■ Data records:
Lemma handle_request_world req now s : rq_method req <> "tools/call" -> (handle_mcp req now s).2 = s.
Proof.
  intros H. apply String.eqb_neq in H. unfold handle_mcp. rewrite H.
  repeat match goal with |- context [if ?c then _ else _] => destruct c; [done|] end. done.
Qed.

(** What a request does to the state and to the trail. *)
Lemma dispatch_world req notify now s :
  let (resp, s') := dispatch_with_notify req notify now s in
  (wd_state s' = wd_state s \/ exists name, called req = Some name /\ may_write name) /\
  match called req with
  | None => wd_audit s' = wd_audit s
  | Some name =>
      let arguments := default (obj []) (json_get "arguments" (default JNull (rq_params req))) in
      exists e, wd_audit s' = wd_audit s ++ [e] /\ ae_tool e = name /\ ae_arguments e = redact to_lowercase arguments /\
        ae_timestamp_ms e = now /\ ae_error e = re_message <$> rs_error resp /\ (ae_ok e = true <-> rs_error resp = None)
  end.
Proof.
  unfold dispatch_with_notify, called. destruct (String.eqb_spec (rq_method req) "tools/call") as [Hm|Hm].
  - rewrite name_param. unfold call_tool_with_notify. destruct (json_get "name" _ ≫= as_str) as [name|]; [|split; [by left|done]].
    cbv zeta. destruct (dispatch_tool_with_notify _ _ _ _) as [res w] eqn:E.
    pose proof (dispatch_tool_state name (default (obj []) (json_get "arguments" (default JNull (rq_params req)))) notify (wd_state s)) as Hw.
    rewrite E in Hw. cbn [snd] in Hw.
    destruct res as [payload|e]; cbn; (split; [destruct Hw; eauto|]); eexists; split_and!; try reflexivity; done.
  - pose proof (handle_request_world req now s Hm) as H. destruct (handle_mcp req now s) as [res s']. cbn [snd] in H. subst s'.
    destruct res; (split; [by left|done]).
Qed.

(** C40: every call of a tool leaves exactly one audit event, whatever its
    outcome: the event names the tool, has its arguments redacted and says what
    the client is told; a request that calls no tool leaves none, and only a
    call of a writing tool the policy permits changes the state. *)
Theorem tool_calls_audited (req : Request) (notify : bool) (now : Z) (s : World) :
  let (resp, s') := dispatch_with_notify req notify now s in
  (wd_state s' = wd_state s \/ exists name, called req = Some name /\ may_write name) /\
  match called req with
  | None => wd_audit s' = wd_audit s
  | Some name =>
      let arguments := default (obj []) (json_get "arguments" (default JNull (rq_params req))) in
      exists e, wd_audit s' = wd_audit s ++ [e] /\ ae_tool e = name /\ ae_arguments e = redact to_lowercase arguments /\
        ae_timestamp_ms e = now /\ ae_error e = re_message <$> rs_error resp /\ (ae_ok e = true <-> rs_error resp = None)
  end.
Proof. apply dispatch_world. Qed.

(** ** A connection with a token *)

Definition presents (tok : string) (r : Request) : Prop :=
  rq_method r = "initialize" /\ str_param "token" (rq_params r) = Some tok.

Definition attempts (l : list Request) : nat := length (filter (fun r => rq_method r = "initialize"%string) l).

#[local] Arguments attempts : simpl never.

(** What a peer without the token may be sent: answers that carry no result. *)
Definition refusal (f : Frame) : Prop := exists r, f = FResponse r /\ rs_result r = None.

(** What holds of a connection throughout. *)
Record gated (tok : string) (s0 : World) (c : McpConn) : Prop := mkGated {
  g_closed : cn_initialized c = false ->
    cn_world c = s0 /\ cn_subscribed c = false /\ Forall refusal (cn_out c) /\
    cn_failed_initializes c = Z.of_nat (attempts (cn_log c)) /\
    cn_failed_initializes c <= MAX_FAILED_INITIALIZES /\
    (cn_end c = None -> cn_failed_initializes c < MAX_FAILED_INITIALIZES);
  g_open : cn_initialized c = true -> exists r, r ∈ cn_log c /\ presents tok r
}.

Lemma attempts_snoc l r : attempts (l ++ [r]) = (attempts l + if (rq_method r =? "initialize")%string then 1 else 0)%nat.
Proof.
  unfold attempts. rewrite filter_app, length_app. f_equal. rewrite filter_cons, filter_nil.
  destruct (String.eqb_spec (rq_method r) "initialize") as [->|Hn]; [by rewrite decide_True|by rewrite decide_False].
Qed.

Lemma elem_snoc {A} (x y : A) l : x ∈ l ++ [y] <-> x ∈ l \/ x = y.
Proof. by rewrite elem_of_app, list_elem_of_singleton. Qed.

(** Answering [initialize]: no state, and success only with the token. *)
Lemma dispatch_init tok req notify now s :
  sv_auth_token sv = Some tok -> rq_method req = "initialize" ->
  let (resp, s') := dispatch_with_notify req notify now s in
  s' = s /\ match rs_error resp with None => presents tok req | Some _ => rs_result resp = None end.
Proof.
  intros Ht Hm. unfold dispatch_with_notify, handle_mcp. rewrite Hm. cbn [String.eqb Ascii.eqb Bool.eqb].
  unfold verify_init_token. rewrite Ht. destruct (str_param "token" (rq_params req)) as [x|] eqn:E; [|cbn; by split].
  destruct (String.eqb_spec x tok) as [->|]; cbn; split; done.
Qed.

Lemma init_hands_nothing req : rq_method req = "initialize" -> hands_sender req = false.
Proof. intros Hm. unfold hands_sender, called. by rewrite Hm. Qed.

Lemma open_log tok s0 req c : gated tok s0 c -> cn_initialized c = true -> exists r, r ∈ cn_log c ++ [req] /\ presents tok r.
Proof. intros G Hi. destruct (g_open _ _ _ G Hi) as (r & ? & ?). exists r. rewrite elem_snoc. auto. Qed.

Lemma refusals_snoc l r : Forall refusal l -> rs_result r = None -> Forall refusal (l ++ [FResponse r]).
Proof. intros Hl Hr. apply Forall_app. split; [done|]. constructor; [by exists r|constructor]. Qed.

(** The connection of a refused [initialize]. *)
Lemma serve_init_gated tok s0 wn now req c :
  sv_auth_token sv = Some tok -> cn_end c = None -> rq_method req = "initialize" -> gated tok s0 c ->
  gated tok s0 (serve_request wn now req (note req c)).
Proof.
  intros Ht Hend Hm G. unfold serve_request, needs_token. rewrite Ht, Hm. cbn [String.eqb Ascii.eqb Bool.eqb negb andb]. rewrite andb_false_r.
  pose proof (dispatch_init tok req wn now (cn_world c) Ht Hm) as H. cbn [cn_world note].
  destruct (dispatch_with_notify req wn now (cn_world c)) as [resp s']. destruct H as [-> Hr].
  pose proof (open_log tok s0 req c G) as Hp. destruct G as [Hc _]. rewrite init_hands_nothing, andb_false_r by done.
  destruct (rs_error resp) as [e|] eqn:E.
  - assert (cn_initialized c = false ->
      cn_world c = s0 /\ cn_subscribed c || false = false /\ Forall refusal (cn_out c ++ [FResponse resp]) /\
      cn_failed_initializes c + 1 = Z.of_nat (attempts (cn_log c ++ [req])) /\ cn_failed_initializes c + 1 <= MAX_FAILED_INITIALIZES) as Hn.
    { intros Hi. destruct (Hc Hi) as (Hw & Hsub & Hout & Hf & Hle & Hlt). specialize (Hlt Hend). rewrite attempts_snoc, Hm, Hsub.
      split_and!; [done|done|by apply refusals_snoc|cbn; lia|lia]. }
    cbn. destruct (_ <=? _) eqn:Hmax; split; cbn; auto; intros Hi; destruct (Hn Hi) as (? & ? & ? & ? & ?); split_and!; try done; lia.
  - split; cbn; [done|]. intros _. exists req. rewrite elem_snoc. auto.
Qed.

Lemma serve_request_gated tok s0 wn now req c :
  sv_auth_token sv = Some tok -> cn_end c = None -> gated tok s0 c -> gated tok s0 (serve_request wn now req (note req c)).
Proof.
  intros Ht Hend G. destruct (String.eqb_spec (rq_method req) "initialize") as [Hm|Hm]; [by apply serve_init_gated|].
  pose proof (open_log tok s0 req c G) as Hp. destruct G as [Hc _].
  apply String.eqb_neq in Hm. unfold serve_request, needs_token. rewrite Ht, Hm. cbn [note cn_initialized negb].
  destruct (cn_initialized c) eqn:Hi; cbn [negb andb].
  - destruct (dispatch_with_notify _ _ _ _) as [resp s']. split; cbn; [by rewrite Hi|by auto].
  - split; cbn; [|by rewrite Hi]. intros _. destruct (Hc eq_refl) as (Hw & Hsub & Hout & Hf & Hle & Hlt). rewrite attempts_snoc, Hm.
    split_and!; [done|done|by apply refusals_snoc|lia|done|done].
Qed.

(** Changes the gate does not look at. *)
Lemma gated_same tok s0 c c' :
  cn_initialized c' = cn_initialized c -> cn_world c' = cn_world c -> cn_failed_initializes c' = cn_failed_initializes c ->
  cn_subscribed c' = cn_subscribed c -> cn_log c' = cn_log c -> (cn_initialized c = false -> Forall refusal (cn_out c) -> Forall refusal (cn_out c')) ->
  (cn_end c' = None -> cn_end c = None) -> gated tok s0 c -> gated tok s0 c'.
Proof.
  intros Hi Hw Hf Hs Hl Hout Hend [Hc Ho]. split; rewrite ?Hi, ?Hw, ?Hf, ?Hl, ?Hs; [|done].
  intros H. destruct (Hc H) as (? & ? & ? & ? & ? & ?). split_and!; auto.
Qed.

Lemma serve_line_gated tok s0 wn now line c :
  sv_auth_token sv = Some tok -> cn_end c = None -> gated tok s0 c -> gated tok s0 (serve_line wn now line c).
Proof.
  intros Ht Hend G. unfold serve_line. cbv zeta.
  destruct (text_of _); [|by apply (gated_same _ _ c); cbn; auto].
  destruct (_ =? _)%string; [by apply (gated_same _ _ c); cbn; auto|].
  destruct (_ =? _)%string; [done|]. destruct (request_of_json _) as [req|msg].
  - destruct (_ =? _)%string; [done|]. destruct (is_notification req); [done|]. by apply serve_request_gated.
  - apply (gated_same _ _ c); cbn; auto. intros _ Hl. by apply refusals_snoc.
Qed.

Lemma mcp_step_gated tok s0 wn c e : sv_auth_token sv = Some tok -> gated tok s0 c -> gated tok s0 (mcp_step wn c e).
Proof.
  intros Ht G. unfold mcp_step. destruct (cn_end c) eqn:Hend; [done|]. destruct e as [chunk| |now|payload].
  - destruct (_ || _); [done|]. by apply (gated_same _ _ c); cbn; auto.
  - by apply (gated_same _ _ c); cbn; auto.
  - destruct (read_line _ _ _ _) as [[r partial] chunks]. cbv zeta.
    assert (gated tok s0 (with_reader partial chunks c)) as G' by (by apply (gated_same _ _ c); cbn; auto).
    destruct r as [line| |]; [by apply serve_line_gated| |done]. by apply (gated_same _ _ (with_reader partial chunks c)); cbn; auto.
  - destruct (wn && cn_subscribed c) eqn:Es; [|done]. apply andb_true_iff in Es as [_ Es]. apply (gated_same _ _ c); cbn; auto.
    intros Hi. destruct (g_closed _ _ _ G Hi) as (_ & Hsub & _). congruence.
Qed.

■ Task prompt: The entries above hold a line with "- destruct (dispatch_with_notify" and a later line with "Lemma gated_same tok". Write out exactly those lines and all lines between, nothing more.

■ Written response:
  - destruct (dispatch_with_notify _ _ _ _) as [resp s']. split; cbn; [by rewrite Hi|by auto].
  - split; cbn; [|by rewrite Hi]. intros _. destruct (Hc eq_refl) as (Hw & Hsub & Hout & Hf & Hle & Hlt). rewrite attempts_snoc, Hm.
    split_and!; [done|done|by apply refusals_snoc|lia|done|done].
Qed.

(** Changes the gate does not look at. *)
Lemma gated_same tok s0 c c' :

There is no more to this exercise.